Tyler started to cry, which made me feel really bad. Vati started to cry too. With seventh graders, crying is contagious; in minutes you could have at least thirty hysterical tween girls on your hands.
/> “Okay, okay. Let’s calm down,” Mrs. Garrison said in her buttery monotone. “How are we going to make this right?”
Reagan’s hand shot up.
“Reagan,” said Mrs. Garrison.
“Okay.” She got up on her desk. I guess the desks were like our podiums, but every time one of us got up there the teachers sort of put their hands in the air like they were there to save us if we fell. “It sounds like they feel taken advantage of. That is what I am hearing.” All the townspeople nodded.
“If we say we’re sorry, and maybe write a paper during recess about how we would feel if we got taken advantage of, maybe we can move on and let this water move under the bridge.”

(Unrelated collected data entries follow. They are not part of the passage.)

(** The device of a structured variable is listened to. *)
Lemma udt_device_subscribed {raw} c (g0 : Gateway) id u d : (∀ s, refusedSub s = false) →
  cfUdtVariables c !! id = Some u → cfDevices c !! ucDeviceID u = Some d → dcProtocol d ≠ gatewayID g0 →
  mkGwSub (gatewaySubject (dcProtocol d) (ucDeviceID u)) (HData (dcProtocol d) (ucDeviceID u))
    ∈ subs (ApplyConfig (raw := raw) refusedSub iter (Some c) g0).1.
Proof.
  intros Hsub Hu Hd Hg. destruct (ApplyConfig_subs (raw := raw) refusedSub iter c g0) as (-> & _). apply elem_of_app. right.
  unfold scanner_subs. apply list_elem_of_In, in_concat.
  destruct (proj2 (device_groups_of refusedSub iter c) (ucDeviceID u)) as [_ Hex].
  destruct Hex as [grp Hgrp]; [split; [by eexists|]|].
  { unfold used_devices. apply elem_of_app. right. apply list_elem_of_In, in_map_iff. exists (id, u).
    split; [done|]. apply list_elem_of_In. by apply (iter_lookup iter iter_perm). }
  exists (group_subs refusedSub (gatewayID g0) (ucDeviceID u, grp)). split.
  - apply in_map, list_elem_of_In, (iter_lookup iter iter_perm). exact Hgrp.
  - apply (group_device refusedSub iter) in Hgrp. rewrite Hd in Hgrp. injection Hgrp as ->. unfold group_subs. cbn [fst snd].
    rewrite (proj2 (String.eqb_neq _ _)) by congruence. unfold Gateway.subscribe. rewrite !Hsub. left. done.
Qed.

(** A message of a device under the tag of a member sets that member. *)
Lemma member_value_set {raw} now c (g : Gateway) id u d t member tag (m : PlcDataMessage) : gw_inv g → config g = Some c →
  cfUdtVariables c !! id = Some u → cfDevices c !! ucDeviceID u = Some d → cfUdtTemplates c !! ucTemplateName u = Some t →
  ucMemberTags u !! member = Some tag → existsb (λ tm, String.eqb (tmName tm) member) (tcMembers t) = true → one_token (dcProtocol d) →
  let g' := (handleScannerData (raw := raw) marshal now (scanner_subject (dcProtocol d) (ucDeviceID u) tag) (Some m) (dcProtocol d) (ucDeviceID u) g).1 in
  ∃ asm, udtAssemblers g' !! id = Some asm ∧ assemble asm !! member = Some (dmValue m) ∧ aDirty asm = true
    ∧ aTimer asm = Some (ns now + udtDebounceDuration).
Proof.
  intros Hi Hc Hu Hd Ht Htag Hmem Hp. unfold handleScannerData.
  rewrite split_n_split by (rewrite ?split_scanner by done; cbn; lia). rewrite split_scanner by done.
  pose proof (routeValue_shape (raw := raw) marshal now (dcProtocol d) (ucDeviceID u) (SanitizeForSubject tag) (dmValue m) (dmDatatype m) g) as Hshape.
  pose proof (same_shape_inv _ _ Hshape Hi) as Hi'. destruct Hshape as (_ & Sc & _).
  set (g' := (routeValue _ _ _ _ _ _ _ _).1) in *. unfold gw_inv in Hi, Hi'. rewrite Sc in Hi'. rewrite Hc in Hi, Hi'.
  cbn [default] in Hi, Hi'. change (Datatypes.id c) with c in Hi, Hi'.
  assert (Hasm : is_Some (udtAssemblers g !! id)).
  { assert (is_Some ((static_asm <$> udtAssemblers g) !! id)) as Hs; [eexists; apply (fol_udts _ _ _ Hi); eauto 10|].
    rewrite lookup_fmap in Hs. by apply fmap_is_Some in Hs. }
  assert (Href : mkRef id member ∈ entry (udtMemberIndex g) (tag_key (dcProtocol d) (ucDeviceID u) (SanitizeForSubject tag)))
    by (apply (fol_members _ _ _ Hi); by exists u, d, t, tag).
  destruct (set_members_value now (dmValue m) _ (mkRef id member) (udtAssemblers g) Hasm (or_introl Href)) as (asm & Easm & Hv & Hdirty & Htimer).
  exists asm. assert (Eg : udtAssemblers g' !! id = Some asm).
  { unfold g', routeValue. match goal with |- context [let '(_, _) := ?e in _] => destruct e end. exact Easm. }
  split_and!; [exact Eg| |done..]. rewrite assemble_lookup.
  assert (Hs : (static_asm <$> udtAssemblers g') !! id = Some (static_asm asm)) by by rewrite lookup_fmap, Eg.
  apply (fol_udts _ _ _ Hi') in Hs as (u' & d' & t' & Hu' & _ & Ht' & Est). rewrite Hu in Hu'. injection Hu' as <-. rewrite Ht in Ht'. injection Ht' as <-.
  injection Est as _ -> _ _ _ _. by rewrite Hmem.
Qed.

Reagan is so sophisticated. Her mom has spoken to her like she was a thirty-year-old since she was three. My parents practically still sing me lullabies.
I raised my hand.
“Wren?” Mrs. Garrison said.
“Um, if we are going to do that—and I totally think we should because we feel bad and everything—can I use my computer? I fully intend to write more than two pages, and I really can’t write that much longhand.” I get special computer privileges because I’m dyslexic and have dysgraphia. Although I can draw an owl so it feels like it’s sitting right next to you, I have the handwriting of a four-year-old.

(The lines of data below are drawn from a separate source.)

(** Lines 61-81 of [get_intermediate]: the trackable modules, the
    trackers, the hooks.  [net] is the module that [net.get_net()]
    returns. *)
Definition get_intermediate_hooks (depth : nat) (net : ref)
  : Py (list ref * list HistogramTracker) :=
  modules ← iter_trackable_modules depth net;
  start_layer ← match modules with
                | m :: _ => mret m
                | [] => raise IndexError
                end;
  let output_layers := modules in
  let hist_tracker :=
    replicate (1 + length output_layers) HistogramTracker_new in
  _ ← register_forward_hook start_layer (hist_tracker_input_hook 0);
  _ ← register_output_hooks 0 output_layers;
  mret (modules, hist_tracker).

(** [get_intermediate] up to the histograms: the hooks are set up, then
    the forward passes over the batches make the module calls [calls],
    each firing the hooks of its module.  What is returned is the state of
    the trackers, from which the histograms are written out. *)
Definition get_intermediate (depth : nat) (net : ref) (calls : list Call)
  : Py (list HistogramTracker) :=
  setup ← get_intermediate_hooks depth net;
  with_store (fun h => forward_calls h calls (snd setup)).
(** What the forward passes are expected to leave in the trackers: the
    first positional input of every call of a module, and the output of
    every call of a module, in the order of the calls. *)
Definition first_inputs_to (r : ref) (calls : list Call) : list Tensor :=
  flat_map (fun c => if bool_decide (call_module c = r)
                     then take 1 (call_input c) else []) calls.

Definition outputs_of (r : ref) (calls : list Call) : list Tensor :=
  flat_map (fun c => if bool_decide (call_module c = r)
                     then [call_output c] else []) calls.

(** What one call hands to tracker [k] through the hooks [hooks]. *)
Definition fed (k : nat) (hooks : list Hook) (input : list Tensor)
    (output : Tensor) : list Tensor :=
  flat_map (fun hook =>
    match hook with
    | hist_tracker_input_hook k' => if Nat.eqb k' k then take 1 input else []
    | hist_tracker_output_hook k' => if Nat.eqb k' k then [output] else []
    end) hooks.
End Trackers.

(** The output hooks that registering on [layers], counted from [i], adds to
    the object [r]. *)
Fixpoint output_hooks_on (r : ref) (i : nat) (layers : list ref)
  : list Hook :=
  match layers with
  | [] => []
  | layer :: rest =>
    (if bool_decide (layer = r) then [hist_tracker_output_hook (i + 1)]
     else [])
    ++ output_hooks_on r (S i) rest
  end.

(** *** The store as a tree *)

#[local] Unset Elimination Schemes.

(** [represents h r m]: the objects reachable from [r] in [h] form the tree
    [m]; no object is registered twice in one module. *)
Inductive represents (h : Heap) : ref -> Module -> Prop :=
  | represents_intro r o t children :
      h !! r = Some o ->
      ob_type o = t ->
      NoDup (map snd (ob_modules o)) ->
      Forall2 (fun e nc => fst e = fst nc /\ represents h (snd e) (snd nc))
              (ob_modules o) children ->
      represents h r (mkModule t children).

#[local] Set Elimination Schemes.

(** The yields of a pass on the store and on the tree agree: the same
    names, in the same order, each with the object of that subtree. *)
Definition same_yields (h : Heap) (ys : list (string * ref))
    (ts : list (string * Module)) : Prop :=
  Forall2 (fun e nc => fst e = fst nc /\ represents h (snd e) (snd nc)) ys ts.

(** A computation that leaves every store as it found it. *)
Definition read_only {A} (m : Py A) : Prop := forall h, snd (m h) = h.

(** [only_adds_hooks h h']: the store [h'] has the objects of [h], each
    with its type and its [_modules], and with the forward hooks it had,
    possibly followed by more. *)
Definition only_adds_hooks (h h' : Heap) : Prop :=
  forall r : ref,
    match h !! r with
    | Some o =>
      exists o', h' !! r = Some o' /\ ob_type o' = ob_type o /\
                 ob_modules o' = ob_modules o /\
                 ob_forward_hooks o `prefix_of` ob_forward_hooks o'
    | None => h' !! r = None
    end.

(** [fused_net] in a store: object 0 is the network, 1 the fused
    convolution with its contents 2 and 3, 4 the linear layer; 5 is a module
    outside the network. *)
Definition fused_store : Heap :=
  list_to_map
    [(0, mkObject (OtherType "torch.nn.Sequential")
           [("conv_relu1", 1); ("fc", 4)]%string []);
     (1, mkObject ConvReLU2d [("0", 2); ("1", 3)]%string []);
     (2, mkObject Conv2d [] []);
     (3, mkObject (OtherType "torch.nn.ReLU") [] []);
     (4, mkObject Linear [] []);
     (5, mkObject (OtherType "torch.nn.ReLU") [] [])].

(** [bare_linear] in a store. *)
Definition bare_store : Heap := {[ 0 := mkObject Linear [] [] ]}.

End Store.

(** ** The command line *)

Module Cli.

Import Net Images Store.

(** What [parser.parse_args()] returns; [which] is [None] when no
    subcommand was given. *)
Record Args := mkArgs {
  net_name : string;
  which : option string;
  subset : string;
  ignore_existing : option bool;
  quant_config : string;
  bounds : string
}.

(** What [main] prints. *)
Inductive Printed :=
  | printed_net (module : ref)
  | printed_text (s : string)
  | printed_layer (name : string) (t : ModType)
  | printed_testing (quant_config bounds : string).

(** [CustomImageData(testing_files)] of lines 119 and 126 of evalnet.py:
    [testing_files] is what [get_images] returned, a [CustomImageData]
    already, and becomes the [images_metadata] of a second one. *)
Record ImageGen := mkImageGen {
  gen_images_metadata : CustomImageData;
  gen_len : nat
}.

Definition ImageGen_init (testing_files : CustomImageData) : ImageGen :=
  {| gen_images_metadata := testing_files; gen_len := len testing_files |}.

(** [get_images] as a step of a computation on the store. *)
Definition call_get_images (fs : FileSystem)
    (images_dir labels_file : option string) : Py CustomImageData :=
  with_store (fun _ => get_images fs images_dir labels_file).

“That’s fine, Wren,” Mr. T said.
“I have one more thing to say.” Farah didn’t need to stand on her desk; when she spoke everyone in the class listened.

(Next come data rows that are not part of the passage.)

(** * FlowIDEConnectionWatcher: the reconnection state machine

    A shallow embedding of
    [pkg/nuclide-flow-rpc/lib/FlowIDEConnectionWatcher.js].

    The class is event driven: [start()] and [dispose()] are called by
    the client, [_makeIDEConnection] is an [async] function that suspends
    at two [await]s (the process promise, the throttling sleep), and the
    listener registered with [onWillDispose] runs when the connection
    ends.  JavaScript runs each of these pieces to its next suspension
    point without interleaving, so the embedding is a step function: one
    step takes an event of the environment and runs the corresponding
    piece of code on the state of the watcher, returning the observable
    actions it performed (callback invocations, spawn requests, kills,
    sleeps, log lines, promise resolutions).

    Time is the clock behind [_getTimeMS]: an event carries the time at
    which it happens, and every reading of the clock made by the code it
    runs returns that time (as with the mocked clock the method was
    split out for).  Nothing forces the times of successive events to
    increase; the results that need it say so. *)

From stdpp Require Import base numbers list.
From Stdlib Require Import ZArith Lia.

Local Open Scope Z_scope.

(** ** Constants (lines 23-33) *)

Definition IDE_CONNECTION_MAX_WAIT_MS : Z := 20 * 60 * 1000.
Definition IDE_CONNECTION_MIN_INTERVAL_MS : Z := 1000.
Definition IDE_CONNECTION_HEALTHY_THRESHOLD_MS : Z := 10 * 1000.
Definition MAX_UNHEALTHY_CONNECTIONS : Z := 20.

(** ** Data *)

(** A [child_process$ChildProcess] handle, named by the environment. *)
Abbreviation Proc := nat (only parsing).

(** A [FlowIDEConnection] object: its address in the [heap] below. *)
Abbreviation Conn := nat (only parsing).

(** The [IDisposable] returned by [onWillDispose]: it remembers the
    connection whose listener it removes. *)
Inductive Subscription := SubOf (c : Conn).

(** An invocation of [_makeIDEConnection], which is also the promise it
    returned: its index in [cycles] below. *)
Abbreviation CycleId := nat (only parsing).

(** The fields of the class (lines 44-49). *)
Record Watcher := mkWatcher {
  _currentIDEConnection : option Conn;
  _currentIDEConnectionSubscription : option Subscription;
  _consecutiveUnhealthyConnections : Z;
  _isStarted : bool;
  _isDisposed : bool
}.

(** The arrow function passed to [onWillDispose] at line 130, as the one
    variable it captures besides [this]. *)
Record Listener := mkListener { connectionStartTime : Z }.

(** Modelled from the spec: the class FlowIDEConnection is imported from
    ./FlowIDEConnection, which is not among the sources.  Section 6 of
    the specification gives its interface: a one-shot termination
    listener can be registered (it is invoked exactly once, when the
    connection ends by crash, close or explicit disposal) and [dispose]
    is idempotent, ends the connection and triggers the termination
    signal.  The watcher registers one listener on each connection it
    creates, so the object holds at most one. *)
Record Connection := mkConnection {
  conn_proc : Proc;
  conn_ended : bool;
  conn_listener : option Listener
}.

(** A suspended or finished invocation of [_makeIDEConnection]. *)
Inductive Cycle :=
| AwaitProcess (endTimeMS attemptStartTime : Z)  (* suspended at line 94 *)
| AwaitSleep (endTimeMS due : Z)                 (* suspended at line 117 *)
| Returned.                                      (* the promise is resolved *)

(** What [start()] returns. *)
Inductive Promise :=
| PromiseOf (id : CycleId)   (* the promise of that invocation *)
| PromiseResolved.           (* [Promise.resolve()] *)

Inductive LogLine :=
| LogAttempting              (* line 80 *)
| LogRetrying                (* line 106 *)
| LogWaiting (ms : Z)        (* line 113 *)
| LogGiveUpStart             (* line 122 *)
| LogGiveUpUnhealthy.        (* line 138 *)

(** The observable actions of the watcher. *)
Inductive Action :=
| ALog (l : LogLine)
| ASpawn (id : CycleId)          (* lines 89-91: a fresh request to the process source *)
| AKill (p : Proc)               (* line 98 *)
| AFactory (p : Proc) (c : Conn) (* line 128 *)
| ACallback (v : option Conn)    (* lines 129 and 131 *)
| ASleep (id : CycleId) (ms : Z) (* line 117 *)
| ASubDispose (s : Subscription) (* line 166 *)
| AConnDispose (c : Conn)        (* line 169 *)
| AResolve (id : CycleId)        (* an invocation of [_makeIDEConnection] returns *)
| AStartReturns (p : Promise).   (* the value of [start()] *)

(** The state: the watcher, the mocked clock read by [_getTimeMS], the
    connection objects made by the factory and the invocations of
    [_makeIDEConnection]. *)
Record World := mkWorld {
  watcher : Watcher;
  now : Z;
  heap : list Connection;
  cycles : list Cycle
}.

“I will write this paper, but I’m telling you something … if someone took advantage of me, I wouldn’t whine about it in a shitty meeting like this. I would use my six years of tae kwon do and kick their ass.”
4
Hanging out with Charlie, age twelve:
“This, you noodles, is called DUMBO!” Winston Fudge, Charlie’s dad, called out from the front of the Nosh van. Reagan, Farah, Vati, Charlie, and I all went to the same preschool. But once we got into elementary school, we didn’t see Charlie except on the weekends for playdates or soccer, or sometimes when Charlie invited me to ride in the Nosh van with him and his dad delivering catered meals to people. Nosh is now a huge catering company, but when Charlie’s parents started it, they cooked out of their kitchen on the Upper West Side and had an online menu; then people would order dishes to have in their fridges to nosh on, get it? Nosh?